L'OCCIDENT OU LA STRATÉGIE DE LA " GLOBAL CONNEXION"

1) Le monde arabe, première zone de ciblage médiatique de l'histoire de la communication De Grenade (Espagne), à Alexandrette (Turquie), à l'Arabistan (Khouzistan iranien), à la Palestine, puis à Jérusalem, telle une longue complainte de leurs déconvenues, l'histoire du 2ème illénaire finissant se résume pour les Arabes à une succesm sion de contractions permanentes de leur espace national, à leur régression économique et à leur sujétion diplomatique. La configuration géopolitique du monde arabe en témoigne avec la mise en quarantaine de l'Irak et de la Libye, la mise à l'index du Soudan, la guerre civile en Algérie, celle antérieure du Liban, ainsi que les conditions draconiennes mises par les Américains et les Israéliens pour la fin de l'état de belligérance israélo-arabe. En dépit ou en raison de ce handicap, le monde arabe, coeur historique du monde islamique, avec son cortège de fascinations, de crispations, voire même de répulsions, ne laisse pas indifférent.
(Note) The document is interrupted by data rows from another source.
(** * deSEC provider of dnscontrol: the reconciliation logic

    A shallow embedding of [providers/desec/desecProvider.go]: provider
    construction, the domain existence gate, the capability normaliser and
    the correction planner, with the properties the specification states
    about them.

    Conventions of the embedding.
    - Go's [error] is [option string]: [None] is [nil], [Some msg] an error
      carrying [msg].
    - A Go [map] is a [gmap]; a lookup of a missing [string] key yields the
      zero value [""], as in Go.
    - [uint32] TTLs are [N]; the source only compares and assigns them.
    - A slice is a [list]; the [nil] slice is [[]].
    - Remote calls act on an abstract remote state and are recorded, in
      order, in a log of [api_call]s.
    - A function literal is a [Closure]: a value that names what the
      literal captured.  Go captures variables, not values, so a captured
      variable that the enclosing function keeps assigning is a location
      in a store, read when the closure runs. *)

From Stdlib Require Import NArith List Lia.
From stdpp Require Import base option list gmap strings pretty.

(** ** Data model *)

(** [models.RecordKey]: the key of a change group. *)
Record RecordKey : Type := mkKey {
  NameFQDN : string;
  KType : string
}.

(** [models.RecordConfig], restricted to the fields this file reads or
    writes: [GetLabelFQDN()] returns [rNameFQDN].  [rTarget] stands for
    the type-specific value fields of the specification's generic
    record; the source of this file never reads it. *)
Record RecordConfig : Type := mkRec {
  rNameFQDN : string;
  rType : string;
  rTTL : N;
  rTarget : string
}.

(** [models.DomainConfig], restricted to [Name] and [Records]. *)
Record DomainConfig : Type := mkDC {
  Name : string;
  Records : list RecordConfig
}.

(** [resourceRecord], the provider's native record set, declared in
    another file of the package.  The source sets [Type], [Subname] and
    [Records]; the TTL is the one of the specification's native record
    set, and is zero in a record built without it. *)
Record resourceRecord : Type := mkRR {
  Subname : string;
  Type_ : string;
  RRecords : list string;
  TTL : N
}.

(** [rec.Key()]. *)
Definition Key (r : RecordConfig) : RecordKey :=
  {| NameFQDN := rNameFQDN r; KType := rType r |}.

#[global] Instance RecordKey_eq_dec : EqDecision RecordKey.
Proof. solve_decision. Defined.

#[global] Instance RecordKey_countable : Countable RecordKey.
Proof.
  refine (inj_countable' (fun k => (NameFQDN k, KType k))
                         (fun p => mkKey p.1 p.2) _).
  by intros [].
Defined.

#[global] Instance RecordConfig_eq_dec : EqDecision RecordConfig.
Proof. solve_decision. Defined.

#[global] Instance resourceRecord_eq_dec : EqDecision resourceRecord.
Proof. solve_decision. Defined.

(** The line feed that ends the warning formats. *)
Definition LF : string := String (Ascii.Ascii false true false true false false false false) "".

(** The zero value of [RecordKey], held by a declared variable before
    its first assignment. *)
#[global] Instance RecordKey_inhabited : Inhabited RecordKey :=
  populate {| NameFQDN := ""; KType := "" |}.

(** The [api] receiver: the credential and the cached domain index.  The
    value type of [domainIndex] is declared outside this file and only
    membership is consulted here. *)
Record api (DomainInfo : Type) : Type := mkApi {
  creds_token : string;
  domainIndex : gmap string DomainInfo
}.
Arguments mkApi {DomainInfo} _ _.
Arguments creds_token {DomainInfo} _.
Arguments domainIndex {DomainInfo} _.

(** The requests the provider can send to the remote API. *)
Inductive api_call : Type :=
  | CallFetchDomainList
  | CallCreateDomain (domain : string)
  | CallGetRecords (domain : string)
  | CallDeleteRR (rc : resourceRecord) (domain : string)
  | CallUpsertRR (rc : resourceRecord) (domain : string).

(** The remote side as the provider sees it: its state and the requests
    sent so far, oldest first. *)
Record World (Remote : Type) : Type := mkWorld {
  remote : Remote;
  calls : list api_call
}.
Arguments mkWorld {Remote} _ _.
Arguments remote {Remote} _.
Arguments calls {Remote} _.

(** A Go call either returns or panics. *)
Inductive outcome (A : Type) : Type :=
  | Returned (a : A)
  | Panicked (msg : string).
Arguments Returned {A} _.
Arguments Panicked {A} _.

(** Locations of captured variables, and the store that holds them. *)
Definition loc : Type := positive.

(** The three function literals of [GenerateDomainCorrections].
    - [DeleteClosure] (lines 167-183) captures the range variable
      [label] and [dc].  [label] is the variable of the [for ... range]
      statement: this module is version 3 of dnscontrol, built with a Go
      older than 1.22, where that statement declares one variable for the
      whole loop and every iteration assigns to it.  The closure holds
      its location.
    - [UpsertClosure] (lines 207-214) captures [ns] and [dc]; [ns] is
      declared inside the loop body, one variable per iteration, and is
      never assigned again, so the closure is given its value.
    - [NoopClosure] (lines 190-192 and 221-223) captures nothing.
    [dc] is not written after the closures are built; they are given its
    value. *)
Inductive Closure : Type :=
  | DeleteClosure (label : loc) (dc : DomainConfig)
  | UpsertClosure (ns : list resourceRecord) (dc : DomainConfig)
  | NoopClosure.

(** [models.Correction]. *)
Record Correction : Type := mkCorrection {
  Msg : string;
  F : Closure
}.

(** [PrepFoundRecords]: returns its argument. *)
Definition PrepFoundRecords (recs : list RecordConfig) : list RecordConfig :=
  recs.

(** The two warning texts of [PrepDesiredRecords], as [printer.Warnf]
    renders them. *)
Definition alias_warning : string :=
  "deSEC does not support alias records" +:+ LF.

Definition ttl_warning (rec : RecordConfig) : string :=
  "deSEC does not support ttls < 3600. Setting ttl of " +:+ rNameFQDN rec
  +:+ " type " +:+ rType rec +:+ " from " +:+ pretty (rTTL rec)
  +:+ " to 3600" +:+ LF.

(** [rec.TTL = 3600]. *)
Definition set_TTL (rec : RecordConfig) (ttl : N) : RecordConfig :=
  {| rNameFQDN := rNameFQDN rec; rType := rType rec; rTTL := ttl;
     rTarget := rTarget rec |}.

(** [for i, msg := range keysToUpdate[label]] of the deletion branch
    (lines 161-195), appending to [corrections]. *)
Fixpoint delete_messages (label : loc) (dc : DomainConfig) (i : nat)
    (msgs : list string) (corrections : list Correction) : list Correction :=
  match msgs with
  | [] => corrections
  | msg :: rest =>
      let corrections :=
        if decide (i = 0)
        then corrections ++ [{| Msg := msg; F := DeleteClosure label dc |}]
        else corrections ++ [{| Msg := msg; F := NoopClosure |}] in
      delete_messages label dc (S i) rest corrections
  end.

(** [for i, msg := range keysToUpdate[label]] of the upsert branch
    (lines 202-226). *)
Fixpoint upsert_messages (ns : list resourceRecord) (dc : DomainConfig)
    (i : nat) (msgs : list string) (corrections : list Correction)
    : list Correction :=
  match msgs with
  | [] => corrections
  | msg :: rest =>
      let corrections :=
        if decide (i = 0)
        then corrections ++ [{| Msg := msg; F := UpsertClosure ns dc |}]
        else corrections ++ [{| Msg := msg; F := NoopClosure |}] in
      upsert_messages ns dc (S i) rest corrections
  end.

(** What [for label := range keysToUpdate] may yield: every key of the
    map once, in an order the language leaves open. *)
Definition range_order (keysToUpdate : gmap RecordKey (list string))
    (order : list RecordKey) : Prop :=
  order ≡ₚ (map_to_list keysToUpdate).*1.

(** ** Collaborators that are not part of this file

    The functions below come from the rest of the repository or from
    libraries.  The provider is defined over arbitrary ones (section
    [Provider]); the definitions here either follow the specification or
    are small instances on which the provider can be evaluated. *)

(** Modelled from the spec: [Records.GroupedByKey], which is declared in
    the [models] package and not in this file.  "Group the desired record
    set by (label, type) key": every record joins, in order, the group of
    its own key. *)
Definition GroupedByKey_spec (recs : list RecordConfig)
    : gmap RecordKey (list RecordConfig) :=
  fold_left (fun groups rec => <[Key rec := groups !!! Key rec ++ [rec]]> groups)
            recs ∅.

(** Modelled from the spec: one step of [recordsToNative], which is
    declared in another file of the provider.  "Coalesce all generic
    records sharing a label+type into exactly one native record set": a
    record whose key already has a record set adds its value to it, any
    other record opens a record set of its own, with the subname given by
    the label translation of section 4.3 and the record's TTL. *)
Fixpoint coalesce (trim : string → string → string) (origin : string)
    (rec : RecordConfig) (zrs : list (RecordKey * resourceRecord))
    : list (RecordKey * resourceRecord) :=
  match zrs with
  | [] =>
      let shortname := trim (rNameFQDN rec) origin in
      [(Key rec,
        {| Subname := if decide (shortname = "@") then "" else shortname;
           Type_ := rType rec;
           RRecords := [rTarget rec];
           TTL := rTTL rec |})]
  | (key, zr) :: rest =>
      if decide (key = Key rec)
      then (key, {| Subname := Subname zr; Type_ := Type_ zr;
                    RRecords := RRecords zr ++ [rTarget rec];
                    TTL := TTL zr |}) :: rest
      else (key, zr) :: coalesce trim origin rec rest
  end.

(** Modelled from the spec: [recordsToNative], declared in another file
    of the provider; the native record sets of a record list, one per
    key, in order of first appearance. *)
Definition recordsToNative_spec (trim : string → string → string)
    (rcs : list RecordConfig) (origin : string) : list resourceRecord :=
  (fold_left (fun zrs rec => coalesce trim origin rec zrs) rcs []).*2.

(** An instance of [dnsutil.TrimDomainName] on names written without a
    trailing dot: the apex gives ["@"], a name under [origin] loses
    ["." ++ origin], any other name is returned as it is. *)
Definition TrimDomainName_ref (s origin : string) : string :=
  if String.eqb s origin then "@"
  else
    let n := String.length s - String.length origin - 1 in
    if String.eqb (String.substring n (S (String.length origin)) s) ("." +:+ origin)
    then String.substring 0 n s
    else s.

(** A converter that breaks the one-record-set-per-key rule: one record
    set per record. *)
Definition recordsToNative_split (rcs : list RecordConfig) (origin : string)
    : list resourceRecord :=
  (fun rec => {| Subname := TrimDomainName_ref (rNameFQDN rec) origin;
                 Type_ := rType rec;
                 RRecords := [rTarget rec];
                 TTL := rTTL rec |}) <$> rcs.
Illustration éloquente de son importance stratégique: fait unique dans l'histoire contemporaine, trois armadas internationales se sont constituées en l'espace d'une décennie pour servir sur le théâtre d'opération du Moyen-Orient: au large du Liban, en 1982 lors du siège de Beyrouth, dans le Golfe arabo-persique, en 1986-1988, pour assurer la liberté de navigation sur la voie d'eau lors du conflit irako-iranien, et enfin, à l'occasion de la 2ème guerre du Golfe (1990-1991). Au-delà du pétrole, l'attention sinon la vigilance à l'égard du monde arabe s'explique par ses valeurs porteuses, en tête desquelles naturellement l'Islam et la langue arabe, langue de 200 millions de personnes, langue du Coran et par voie de conséquence langue de référence religieuse et culturelle de plus d'un milliard de fidèles, et aussi par sa configuration, à proximité immédiate du monde occidental.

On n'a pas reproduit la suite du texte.